The tests showed the safety of the vaccine combination, which included different types of HIV virus, with only five participants having adverse effects such as diarrhea or diarrhea. dizziness

two thirds of the 72 macaques treated by researchers after the oculation of the virus

Some specialists interviewed by AFP welcomed this progress.

"We both need a vaccine," says François Venter of the University of California. Witwatersrand (South Africa). But " we already knew this: promising experimental vaccines that do not materialize."
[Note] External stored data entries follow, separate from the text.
Lemma dense_reward_formula_witness :
  exists r,
    _calculate_reward (two_players 1 20 20) (two_players 1 18 15) = Ok r
    /\ (r == 0.3)%Q.
Proof.
  destruct (dense_reward_formula (two_players 1 20 20) (two_players 1 18 15)
              20 20 18 15 (lives_two_players 1 20 20) (lives_two_players 1 18 15))
    as [[r [E H]] _].
  exists r. split; [exact E|].
  rewrite H. vm_compute. reflexivity.
Defined.

(** C2, as the spec states it, fails when both life totals reach 0 in
    one step: the source adds the bonus and skips the penalty, so the
    reward is 10.0 and not the sum of the four terms, which is 0. *)
Lemma dense_reward_double_ko :
  exists r,
    _calculate_reward (two_players 1 20 20) (two_players 2 0 0) = Ok r
    /\ (r == 10.0)%Q
    /\ ~ (r == dense_sum 20 0 20 0)%Q.
Proof.
  eexists. split; [reflexivity|]. split.
  - vm_compute. reflexivity.
  - vm_compute. discriminate.
Qed.

Lemma accumulated_components :
  forall a0 b0 a1 b1,
    (accumulated a0 b0 a1 b1 ==
       opponent_component a1 b1 + self_component a0 b0
       + win_bonus b1 + loss_penalty_unless_win b0 b1)%Q.
Proof.
  intros a0 b0 a1 b1. reward_cases; lra.
Qed.

Lemma accumulated_unchanged :
  forall a0 b0 a1 b1,
    (a0 == b0)%Q -> (a1 == b1)%Q ->
    at_or_below_zero b0 = false -> at_or_below_zero b1 = false ->
    accumulated a0 b0 a1 b1 = 0.0%Q.
Proof.
  intros a0 b0 a1 b1 H0 H1 Z0 Z1.
  unfold at_or_below_zero in *. unfold accumulated, Qlt_bool.
  rewrite Z0, Z1.
  assert (L1 : Qle_bool a1 b1 = true)
    by (apply Qle_bool_iff; rewrite H1; apply Qle_refl).
  assert (L0 : Qle_bool a0 b0 = true)
    by (apply Qle_bool_iff; rewrite H0; apply Qle_refl).
  rewrite L1, L0. reflexivity.
Qed.

(** C6, as the source has it.  The dense reward is the sum of four
    components added in the order of the source: 0.1 per life the opponent
    lost, minus 0.1 per life self lost, the win bonus of 10.0, and the
    loss penalty of 10.0, where the penalty is the one the source applies,
    only when the bonus is not.  When no life total has changed and
    neither is at or below 0, the reward is exactly 0.0. *)
Theorem dense_reward_additive :
  forall prev curr a0 a1 b0 b1,
    lives prev a0 a1 -> lives curr b0 b1 ->
    exists r, _calculate_reward prev curr = Ok r
      /\ (r == opponent_component a1 b1 + self_component a0 b0
               + win_bonus b1 + loss_penalty_unless_win b0 b1)%Q
      /\ ((a0 == b0)%Q -> (a1 == b1)%Q ->
          at_or_below_zero b0 = false -> at_or_below_zero b1 = false ->
          r = 0.0%Q).
Proof.
  intros prev curr a0 a1 b0 b1 Hp Hc.
  exists (accumulated a0 b0 a1 b1). split; [|split].
  - apply reward_accumulated; assumption.
  - apply accumulated_components.
  - apply accumulated_unchanged.
Qed.

Lemma dense_reward_additive_witness :
  exists r,
    _calculate_reward (two_players 1 20 20) (two_players 1 17 12) = Ok r
    /\ (r == opponent_component 20 12 + self_component 20 17
             + win_bonus 12 + loss_penalty_unless_win 17 12)%Q
    /\ (r == 0.5)%Q
    /\ _calculate_reward (two_players 1 17 12) (two_players 1 17 12) = Ok 0.0%Q.
Proof.
  destruct (dense_reward_additive (two_players 1 20 20) (two_players 1 17 12)
              20 20 17 12 (lives_two_players 1 20 20) (lives_two_players 1 17 12))
    as [r [E [P _]]].
  exists r. split; [exact E|]. split; [exact P|]. split.
  - rewrite P. vm_compute. reflexivity.
  - destruct (dense_reward_additive (two_players 1 17 12) (two_players 1 17 12)
                17 12 17 12 (lives_two_players 1 17 12) (lives_two_players 1 17 12))
      as [r' [E' [_ Z]]].
    rewrite E'. f_equal. apply Z; reflexivity.
Defined.

(** C6, as the spec states it, fails in three ways.  When both life
    totals cross 0 in one step, the four components taken each from its
    own quantity sum to -0.3, and the source returns 9.7.  When nothing
    changes between two states in which the opponent is already at 0,
    there is no transition, and the source returns 10.0, not 0.0.  And
    the sum is not commutative in the arithmetic of the source: for
    5/3 -> 4/0 the source returns the binary64 number 10.2, which is the
    four components added in its order, while the same components added
    in the opposite order give 10.200000000000001. *)
Lemma dense_reward_not_additive :
  (exists r,
     _calculate_reward (two_players 4 5 3) (two_players 4 (-1) 0) = Ok r
     /\ (r == 9.7)%Q
     /\ ~ (r == Qsum [ opponent_component 3 0; self_component 5 (-1);
                       win_bonus 0; loss_penalty (-1) ])%Q)
  /\ (exists r,
        _calculate_reward (two_players 4 20 0) (two_players 4 20 0) = Ok r
        /\ (r == 10.0)%Q /\ ~ (r == 0.0)%Q)
  /\ Binary64.accumulated 5 4 3 0
     = S754_finite false 5742089524897382 (-49)
  /\ Binary64.sum [ Binary64.opponent_component 3 0;
                    Binary64.self_component 5 4;
                    Binary64.win_bonus 0;
                    Binary64.loss_penalty_unless_win 4 0 ]
     = Binary64.accumulated 5 4 3 0
  /\ Binary64.sum [ Binary64.loss_penalty_unless_win 4 0;
                    Binary64.win_bonus 0;
                    Binary64.self_component 5 4;
                    Binary64.opponent_component 3 0 ]
     = S754_finite false 5742089524897383 (-49).
Proof.
  split; [|split; [|split; [|split]]].
  - eexists. split; [reflexivity|]. split.
    + vm_compute. reflexivity.
    + vm_compute. discriminate.
  - eexists. split; [reflexivity|]. split.
    + vm_compute. reflexivity.
    + vm_compute. discriminate.
  - vm_compute. reflexivity.
  - vm_compute. reflexivity.
  - vm_compute. reflexivity.
Qed.

(** *** The flags of [step] *)

Lemma is_terminated_reads :
  forall self x self', _is_terminated self = (x, self') -> self' = self.
Proof.
  intros self x self'. unfold _is_terminated, mbind, read, ret, lift.
  destruct (negb (truthy (current_state self)));
    intros H; injection H as _ <-; reflexivity.
Qed.

Lemma get_observation_reads :
  forall self x self', _get_observation self = (x, self') -> self' = self.
Proof.
  intros self x self'. unfold _get_observation, mbind, read, ret, lift.
  destruct (negb (truthy (current_state self)));
    intros H; injection H as _ <-; reflexivity.
Qed.

Lemma not_dead :
  forall player v q,
    get player "life" (JInt 20) = Ok v -> as_num v = Some q ->
    Qle_bool q 0 = false -> ~ dead player.
Proof.
  intros player v q G N L [life [H Hle]].
  unfold life_of in H. rewrite G, N in H. injection H as <-.
  apply Qle_bool_iff in Hle. congruence.
Qed.

Lemma any_player_dead_spec :
  forall ps b, any_player_dead ps = Ok b -> (b = true <-> Exists dead ps).
Proof.
  induction ps as [|player rest IH]; intros b; simpl.
  - intros H. injection H as <-. split; [discriminate|].
    intros E. inversion E.
  - destruct (get player "life" (JInt 20)) as [v|] eqn:G; simpl; [|discriminate].
    unfold le. destruct (as_num v) as [q|] eqn:N; simpl; [|discriminate].
    change (inject_Z 0) with 0%Q.
    destruct (Qle_bool q 0) eqn:L.
    + intros H. injection H as <-. split; [|reflexivity].
      intros _. apply Exists_cons_hd. exists q. split.
      * unfold life_of. rewrite G. exact N.
      * apply Qle_bool_iff. exact L.
    + intros H. specialize (IH b H). split.
      * intros Hb. apply Exists_cons_tl. apply IH. exact Hb.
      * intros E. inversion E as [? ? Hd|? ? Hr]; subst.
        -- exfalso. exact (not_dead _ _ _ G N L Hd).
        -- apply IH. exact Hr.
Qed.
"Surely this is not the definitive vaccine, but it can be a phenomenal advance," says Jean-Daniel Lelièvre. Vaccine Research Institute. "At best" these surveys will produce a vaccine that can be administered in "almost 10 years."

About 3 7 million people are living with HIV or AIDS, according to the World Health Organization (WHO). WHO), and 1.8 million people contract it each year . The disease has killed about 35 million of the 80 million that it has infected since its first diagnosis in the 1980s.

Despite advances in medicine in the prevention and treatment of the disease, (PrEP, antiretrovirals , triterapias), the researchers insist on measures to be taken to avoid infection: protection during sex, use of new syringes, sterilization of medical equipment, etc.